Because the trust will have to borrow money at a higher interest rate than the province pays, Lysyk estimated there will be an extra $4 billion in charges over 30 years for a total of $39.4 billion.
But that is not reflected on the provincial treasury’s annual bottom line because electricity ratepayers, not taxpayers, will cover the tab.
“They had to come up with something that would not derail the government’s promise to present balanced budgets for 2017-18 and the next few years,” she said Tuesday.
Energy Minister Glenn Thibeault insisted “there was no fast one being pulled at all.”
Thibeault noted the government wanted electricity subsidies to be charged to the rate base, not the tax base, and stressed the similar accounting practices used in Alberta, Texas, New York, Minnesota, and other jurisdictions.
“Electricity financing should remain within the electricity system,” he said.
Facing a massive outcry over soaring hydro rates in many parts of the province, Premier Kathleen Wynne moved forward with generous rebates.
Last Jan. 1, Wynne removed the 8-per-cent provincial portion of the harmonized sales tax from electricity bills. That was followed by an additional 17-per-cent cut that took effect over the summer.
The government has justified borrowing money to pay ratepayers by likening it to refinancing a mortgage to enjoy lower payments over a longer time.
Thibeault, who will unveil Ontario’s long-term energy plan on Oct. 26, said the hydro rate cut merely “smoothes the costs of those investments out over a longer period of time.”
His comments came after Lysyk tabled a 53-page special report on the Liberals’ plan.
Her concern echoes that of province’s financial accountability officer who predicted, in May, it could cost the province $45 billion over the next 29 years by saving ratepayers $24 billion for a $21-billion net expense.
But a 56-page KPMG analysis prepared for the Independent Electricity System Operator (IESO) concluded the government’s accounting was fine.
The government also rejected some of the base assumptions in Lysyk’s report.
“Since 2003, nearly $70 billion has been invested in the electricity system, including more than $37 billion in electricity generation to ensure the system is clean and reliable,” the Ministry of Energy said.
“The majority of the province’s electricity generators operate under 20-year contracts. Despite the report’s assertion that it is ‘not at all’ certain if these generating assets will be operating beyond their contract lives, third-party experts have confirmed that many of these generators will be able to continue to operate,” it said.
“This means that generating assets are expected to have ongoing, useful life and benefit future ratepayers by reducing the need to finance the development of new generating assets.”
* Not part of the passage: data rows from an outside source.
Lemma numeric4_le a limit : dexp limit = -4 → dec_leb a limit = true → dec_leb (numeric4 a) limit = true.
Proof.
  destruct limit as [m el]. simpl. intros ->. destruct a as [n e].
  unfold dec_leb, numeric4, dec_val, ratio_of. cbn [coef dexp]. rewrite !Qle_bool_iff. unfold Qle.
  change (0 <=? -4) with false. cbv iota.
  destruct (Z.leb_spec (-4) e) as [He|He]; cbn [coef dexp Qnum Qden];
    change (0 <=? -4) with false; cbv iota; cbn [Qnum Qden].
  - destruct (Z.leb_spec 0 e) as [He0|He0]; cbn [Qnum Qden].
    + replace (e + 4) with (4 + e) by lia. rewrite Z.pow_add_r by lia.
      change (Z.pos (Z.to_pos (10 ^ - -4))) with 10000. change (10 ^ 4) with 10000. lia.
    + change (Z.pos (Z.to_pos (10 ^ - -4))) with 10000.
      assert (Hp : 0 < 10 ^ (- e)) by (apply Z.pow_pos_nonneg; lia).
      rewrite Z2Pos.id by done. intros H.
      assert (Hs : 10 ^ (e + 4) * 10 ^ (- e) = 10000).
      { rewrite <- Z.pow_add_r by lia. by replace (e + 4 + - e) with 4 by lia. }
      assert (H' : n * 10 ^ (e + 4) * 10 ^ (- e) <= m * 10 ^ (- e)) by (rewrite <- Z.mul_assoc, Hs; lia).
      apply Z.mul_le_mono_pos_r in H'; [lia | done].
  - destruct (Z.leb_spec 0 e) as [|_]; [lia|]. cbn [Qnum Qden].
    change (Z.pos (Z.to_pos (10 ^ - -4))) with 10000.
    assert (Hp : 0 < 10 ^ (- e)) by (apply Z.pow_pos_nonneg; lia).
    assert (Hp' : 0 < 10 ^ (-4 - e)) by (apply Z.pow_pos_nonneg; lia).
    rewrite Z2Pos.id by done. intros H.
    assert (Hs : 10 ^ (-4 - e) * 10000 = 10 ^ (- e)).
    { change 10000 with (10 ^ 4). rewrite <- Z.pow_add_r by lia. f_equal. lia. }
    assert (H' : n * 10000 <= m * 10 ^ (-4 - e) * 10000) by (rewrite <- Z.mul_assoc, Hs; lia).
    assert (div_half_even n (10 ^ (-4 - e)) <= m) by (apply div_half_even_le; [done | lia]). lia.
Qed.

(** ** The invariant *)

(** The parent of a stored delegation: a permission of the delegating agent at
    depth one, else the delegation one level up that made it a recipient. *)
Definition linked (t : tables) (d : AgentDelegation) : Prop :=
  (∃ p, permissions t !! dl_parent_permission_id d = Some p ∧ pm_allow_delegation p = true ∧
     narrower (delegation_bounds d) (permission_bounds p) ∧
     (dl_parent_delegation_id d = None → dl_current_depth d = 1 ∧ pm_agent_id p = dl_parent_agent_id d)) ∧
  ∀ k, dl_parent_delegation_id d = Some k → ∃ a, delegations t !! k = Some a ∧
    dl_current_depth d = dl_current_depth a + 1 ∧ dl_child_agent_id a = dl_parent_agent_id d ∧
    dl_parent_permission_id a = dl_parent_permission_id d ∧ dl_allow_further_delegation a = true ∧
    dl_max_delegation_depth d <= dl_max_delegation_depth a ∧
    narrower (delegation_bounds d) (delegation_bounds a).

Record well_formed (t : tables) : Prop := {
  wf_keys : ∀ k d, delegations t !! k = Some d → dl_id d = k;
  wf_permission_grid : ∀ k p, permissions t !! k = Some p → on_grid (pm_maximum_amount p);
  wf_permission_keys : ∀ k p, permissions t !! k = Some p → pm_id p = k;
  wf_agent_keys : ∀ k a, agents t !! k = Some a → ag_id a = k;
  wf_delegation : ∀ k d, delegations t !! k = Some d →
    linked t d ∧ on_grid (dl_maximum_amount d) ∧
    1 <= dl_current_depth d <= dl_max_delegation_depth d ∧ dl_parent_agent_id d ≠ dl_child_agent_id d
}.

(** ** Creation *)

#[local] Arguments cycle_in_ancestors : simpl never.

Section creation.
Context `{Entropy}.

(** The guards of the chained case, passed. *)
Lemma check_chained_Ok payload pa ca pp k at_ s r s' :
  check_chained payload pa ca pp k at_ s = (r, s') →
  s' = s ∧ (∀ depths, r = Ok depths → ∃ a, delegations (cur s) !! k = Some a ∧
    delegation_is_usable a at_ = true ∧ dl_child_agent_id a = ag_id pa ∧
    dl_allow_further_delegation a = true ∧ dl_parent_permission_id a = pm_id pp ∧
    depths = (dl_current_depth a + 1, dl_max_delegation_depth a `min` dc_max_delegation_depth payload) ∧
    depths.1 <= depths.2 ∧
    cycle_in_ancestors (chain_fuel (cur s)) (cur s) a {[ag_id ca; ag_id pa]} = Some false ∧
    narrower (payload_bounds payload) (delegation_bounds a)) ∧
  (∀ e, r = Err e → ∃ code d, e = HTTPException code d).
Proof.
  unfold check_chained. exec.
  destruct (delegations (cur s) !! k) as [a|] eqn:Ha; [|intros; simplify_eq; naive_solver].
  exec. destruct (_ || _) eqn:Hu; [intros; simplify_eq; naive_solver|].
  exec. destruct (eqb (dl_child_agent_id a) _) eqn:Hc; reflect; simpl; [|intros; simplify_eq; naive_solver].
  exec. destruct (dl_allow_further_delegation a) eqn:Hf; simpl; [|intros; simplify_eq; naive_solver].
  exec. destruct (eqb (dl_parent_permission_id a) _) eqn:Hp; reflect; simpl; [|intros; simplify_eq; naive_solver].
  exec. destruct (Z.ltb_spec (dl_max_delegation_depth a `min` dc_max_delegation_depth payload)
                   (dl_current_depth a + 1)); [intros; simplify_eq; naive_solver|].
  exec.
  pose proof (cycle_in_ancestors_total (cur s) (chain_fuel (cur s)) a {[ag_id ca; ag_id pa]}
    (ex_intro _ k Ha) (column_fuel _ _ _)) as Hcy.
  destruct (cycle_in_ancestors _ _ _ _) as [[]|] eqn:Hcyc; [| |done];
    [rewrite bind_raise_if; intros; simplify_eq; naive_solver|].
  rewrite bind_raise_if, bind_run.
  destruct (check_narrowing _ _ _ _ s) as [rn sn] eqn:Hn.
  apply check_narrowing_Ok in Hn as (-> & Hn & He). destruct rn as [[]|e]; cbv [mret M_ret]; intros; simplify_eq.
  - split_and!; [done | | done]. intros depths [= <-]. exists a. destruct Hu as [_ Hu]. split_and!; try done. by apply Hn.
  - split_and!; [done | done |]. intros e' [= <-]. destruct (He _ eq_refl) as [d ->]. by exists 400, d.
Qed.

(** A delegation was created: every guard of [create_delegation] passed. *)
Record created (t : tables) (payload : AgentDelegationCreate) (at_ : time) (d : AgentDelegation) : Prop := {
  cd_not_self : dc_parent_agent_id payload ≠ dc_child_agent_id payload;
  cd_agents : ∃ pa ca, agents t !! dc_parent_agent_id payload = Some pa ∧ ag_status pa = ACTIVE ∧
    agents t !! dc_child_agent_id payload = Some ca ∧ ag_status ca = ACTIVE ∧
    ag_organization_id pa = Some (dl_organization_id d) ∧
    ag_organization_id ca = Some (dl_organization_id d) ∧
    ∃ p, permissions t !! dc_parent_permission_id payload = Some p ∧
      permission_is_usable p at_ = true ∧ pm_allow_delegation p = true ∧
      match dc_parent_delegation_id payload with
      | None => pm_agent_id p = ag_id pa ∧ narrower (payload_bounds payload) (permission_bounds p) ∧
          (dl_current_depth d, dl_max_delegation_depth d) = (1, dc_max_delegation_depth payload)
      | Some k => ∃ a, delegations t !! k = Some a ∧
          delegation_is_usable a at_ = true ∧ dl_child_agent_id a = ag_id pa ∧
          dl_allow_further_delegation a = true ∧ dl_parent_permission_id a = pm_id p ∧
          (dl_current_depth d, dl_max_delegation_depth d) =
            (dl_current_depth a + 1, dl_max_delegation_depth a `min` dc_max_delegation_depth payload) ∧
          cycle_in_ancestors (chain_fuel t) t a {[ag_id ca; ag_id pa]} = Some false ∧
          narrower (payload_bounds payload) (delegation_bounds a)
      end;
  cd_row : delegations t !! dl_id d = None ∧ delegation_checks d = true ∧
    dl_parent_agent_id d = dc_parent_agent_id payload ∧ dl_child_agent_id d = dc_child_agent_id payload ∧
    dl_parent_permission_id d = dc_parent_permission_id payload ∧
    dl_parent_delegation_id d = dc_parent_delegation_id payload ∧
    dl_action d = dc_action payload ∧ dl_resource d = dc_resource payload ∧
    dl_maximum_amount d = numeric4 <$> dc_maximum_amount payload ∧ dl_currency d = dc_currency payload ∧
    dl_requires_approval d = dc_requires_approval payload ∧
    dl_allow_further_delegation d = dc_allow_further_delegation payload ∧
    dl_expires_at d = dc_expires_at payload ∧ dl_status d = DlgActive
}.

Lemma delegated_depths_Ok payload pa ca pp at_ s r s' :
  delegated_depths payload pa ca pp at_ s = (r, s') →
  s' = s ∧ (∀ depths, r = Ok depths →
    match dc_parent_delegation_id payload with
    | None => narrower (payload_bounds payload) (permission_bounds pp) ∧
              depths = (1, dc_max_delegation_depth payload)
    | Some k => ∃ a, delegations (cur s) !! k = Some a ∧
        delegation_is_usable a at_ = true ∧ dl_child_agent_id a = ag_id pa ∧
        dl_allow_further_delegation a = true ∧ dl_parent_permission_id a = pm_id pp ∧
        depths = (dl_current_depth a + 1, dl_max_delegation_depth a `min` dc_max_delegation_depth payload) ∧
        depths.1 <= depths.2 ∧
        cycle_in_ancestors (chain_fuel (cur s)) (cur s) a {[ag_id ca; ag_id pa]} = Some false ∧
        narrower (payload_bounds payload) (delegation_bounds a)
    end) ∧
  (∀ e, r = Err e → ∃ code d, e = HTTPException code d).
Proof.
  unfold delegated_depths. destruct (dc_parent_delegation_id payload) as [k|]; [apply check_chained_Ok|].
  rewrite bind_run. destruct (check_narrowing _ _ _ _ s) as [rn sn] eqn:Hn.
  apply check_narrowing_Ok in Hn as (-> & Hn & He).
  destruct rn as [[]|e]; cbv [mret M_ret]; intros; simplify_eq; (split_and!; [done| |]); try done.
  - intros depths [= <-]. split; [by apply Hn | done].
  - intros e' [= <-]. destruct (He _ eq_refl) as [d ->]. by exists 400, d.
Qed.

Ltac failed := intros Hrun; left; simpl in Hrun; injection Hrun as <- <-;
  split; [reflexivity | right; do 2 eexists; reflexivity].

Lemma create_delegation_run payload at_ t n now r t' :
  run_request (create_delegation payload at_) t n now = (r, t') →
  (t' = t ∧ (r = Err IntegrityError ∨ ∃ code d, r = Err (HTTPException code d))) ∨
  ∃ d, r = Ok d ∧ t' = upd_delegations <[dl_id d := d]> t ∧ created t payload at_ d.
Proof.
  unfold run_request, create_delegation.
  unfold bad_request, not_found.
  exec. destruct (eqb (dc_parent_agent_id payload) _) eqn:Hself; [failed|].
  exec. destruct (agents t !! dc_parent_agent_id payload) as [pa|] eqn:Hpa; [|failed].
  exec. destruct (eqb (ag_status pa) ACTIVE) eqn:Hpas; simpl; [|failed].
  exec. destruct (agents t !! dc_child_agent_id payload) as [ca|] eqn:Hca; [|failed].
  exec. destruct (eqb (ag_status ca) ACTIVE) eqn:Hcas; simpl; [|failed].
  exec. destruct (_ || _) eqn:Horgs; [failed|].
  exec. destruct (eqb (ag_organization_id pa) _) eqn:Horg; simpl; [|failed].
  exec. destruct (permissions t !! _) as [pp|] eqn:Hpp; [|failed].
  exec. destruct (_ && _) eqn:Hbel; [failed|].
  exec. destruct (permission_is_usable pp at_) eqn:Husable; simpl; [|failed].
  exec. destruct (pm_allow_delegation pp) eqn:Hallow; simpl; [|failed].
  exec. rewrite bind_run.
  destruct (delegated_depths payload pa ca pp at_ (open_session t n now)) as [rd sd] eqn:Hd.
  apply delegated_depths_Ok in Hd as (-> & Hok & Herr).
  destruct rd as [depths|e]; [|destruct (Herr _ eq_refl) as (code & det & ->); failed].
  specialize (Hok _ eq_refl). unfold generate_delegation_id, fresh_token, fresh_uuid.
  rewrite bind_assoc, bind_run. exec. rewrite bind_run. exec.
  match goal with |- context [delegation_checks ?x && _ && _] => set (d := x) end.
  match goal with |- context [if ?b then _ else _] => destruct b eqn:Hins end;
    cbv beta iota delta [mret M_ret]; cbn [committed]; [|intros [= <- <-]; left; split; [done | by left]].
  intros [= <- <-]. right. exists d. split_and!; [done | done |].
  rewrite !andb_true_iff, !negb_true_iff, is_some_false in Hins. destruct Hins as [[Hck Hfresh] _].
  assert (Hbel' : dc_parent_delegation_id payload = None → pm_agent_id pp = ag_id pa).
  { intros E. rewrite E in Hbel. simpl in Hbel. rewrite andb_true_r in Hbel. by reflect. }
  reflect. destruct Horgs as [Ho1 Ho2]. destruct (ag_organization_id pa) as [org|] eqn:Horgp; [|done].
  constructor; [done| |split_and!; done].
  exists pa, ca. split_and!; try done. exists pp. split_and!; try done.
  destruct (dc_parent_delegation_id payload) as [k|].
  - destruct Hok as (a & Ha & ? & ? & ? & ? & -> & ? & ? & ?). exists a. by split_and!.
  - destruct Hok as [? ->]. split_and!; auto.
Qed.
Definition recent_requests (t : tables) (i : risk_input) : Z :=
  Z.of_nat (count_where (λ a,
    eqb (ra_agent_id a) (ag_id (ri_agent i)) &&
    (ri_requested_at i - risk_velocity_window_seconds settings * second <=? ra_created_at a)) (assessments t)).

Definition velocity_findings (t : tables) (i : risk_input) : list finding :=
  if rp_velocity_enabled (ri_policy i) then
    if risk_velocity_critical_count settings <=? recent_requests t i then [(55, "Very high request frequency")]
    else if risk_velocity_high_count settings <=? recent_requests t i then [(35, "High request frequency")]
    else if risk_velocity_medium_count settings <=? recent_requests t i then
      [(18, "Request frequency is above normal")]
    else []
  else [].

Definition recent_rejections (t : tables) (i : risk_input) : Z :=
  Z.of_nat (count_where (λ l,
    eqb (al_agent_id l) (Some (ag_id (ri_agent i))) &&
    eqb (al_environment l) (ag_environment (ri_agent i)) &&
    eqb (al_decision l) AuditRejected &&
    (ri_requested_at i - risk_rejection_window_minutes settings * minute <=? al_requested_at l)) (audit_logs t)).

Definition rejection_findings (t : tables) (i : risk_input) : list finding :=
  if rp_rejection_history_enabled (ri_policy i) then
    if 5 <=? recent_rejections t i then [(25, "Multiple recent rejected requests")]
    else if 3 <=? recent_rejections t i then [(15, "Several recent rejected requests")]
    else []
  else [].

(** [max(0.0, (b - a).total_seconds() / unit)] *)
Definition elapsed (a b : time) (unit : Z) : float :=
  f_max f_zero (f_div (f_of_ratio (b - a) 1000000) (f_of_Z unit)).
Definition agent_age_hours (i : risk_input) : float :=
  elapsed (ag_created_at (ri_agent i)) (ri_requested_at i) 3600.
Definition permission_age_minutes (i : risk_input) : float :=
  elapsed (pm_updated_at (ri_permission i)) (ri_requested_at i) 60.
(** [x < n] for a float and an integer. *)
Definition f_below (x : float) (n : Z) : bool := eqb (Z_compare_f n x) (Some Gt).

Definition age_findings (i : risk_input) : list finding :=
  ((if f_below (agent_age_hours i) (risk_new_agent_hours settings) && is_some (rq_amount (ri_request i))
   then [(10, "Agent was created recently")] else []) ++
  (if f_below (permission_age_minutes i) (risk_recent_permission_minutes settings)
      && is_some (rq_amount (ri_request i))
   then [(5, "Permission was created or changed recently")] else []))%list.

Definition history_count (t : tables) (i : risk_input) (p : AuditLog → bool) : Z :=
  Z.of_nat (count_where (λ l,
    eqb (al_agent_id l) (Some (ag_id (ri_agent i))) && p l &&
    (history_start i <=? al_requested_at l)) (audit_logs t)).

Definition unusual_findings (t : tables) (i : risk_input) : list finding :=
  if 3 <=? history_count t i (λ _, true) then
    ((if history_count t i (λ l, eqb (al_action l) (rq_action (ri_request i))) =? 0
     then [(12, "Action is unusual for this agent")] else []) ++
    (if history_count t i (λ l, eqb (al_resource l) (rq_resource (ri_request i))) =? 0
     then [(12, "Resource is unusual for this agent")] else []))%list
  else [].

Definition api_key_recent (i : risk_input) : bool :=
  match ri_api_key i with
  | Some k => ri_requested_at i - ak_created_at k <? hour
  | None => false
  end.
Definition api_key_findings (i : risk_input) : list finding :=
  if api_key_recent i then [(5, "API key was created recently")] else [].

(** The findings, in the order the source adds them up. *)
Definition findings (t : tables) (i : risk_input) : list finding :=
  (amount_findings t i ++ velocity_findings t i ++ rejection_findings t i ++
   age_findings i ++ unusual_findings t i ++ api_key_findings i)%list.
As well, the province said the so-called “peak debt,” or the total borrowing costs, over the 30-year lifespan of the Fair Hydro Plan has been adjusted downward from $28 billion in March to around $20 billion.
Lysyk has been sparring with the government over accounting practices for more than a year.
The original actuarial dispute stemmed from a difference of opinion over whether the government should include, in its bottom line, its share of assets from the teachers’ and public servants’ pension funds it co-sponsors.
A government-appointed panel of accounting experts sided with Queen’s Park in determining the pension assets should be allowed to count toward the bottom line.
But Progressive Conservative Leader Patrick Brown accused the Liberals of using “shady accounting methods and cooking the books for politically motivated reasons.”
Brown said the hydro cut was a “re-election ploy” to help the Grits in the June 7, 2018 campaign.
NDP MPP Peter Tabuns (Toronto Danforth) said Lysyk has exposed “an Enron-style accounting scheme whose sole purpose is to hide this truth from the public.
“The auditor general has confirmed that Kathleen Wynne’s hydro borrowing scheme will cost Ontarians $40 billion, and that Kathleen Wynne will charge families $4 billion, just for the accounting tricks she’s using to cover up just how bad this plan is,” said Tabuns.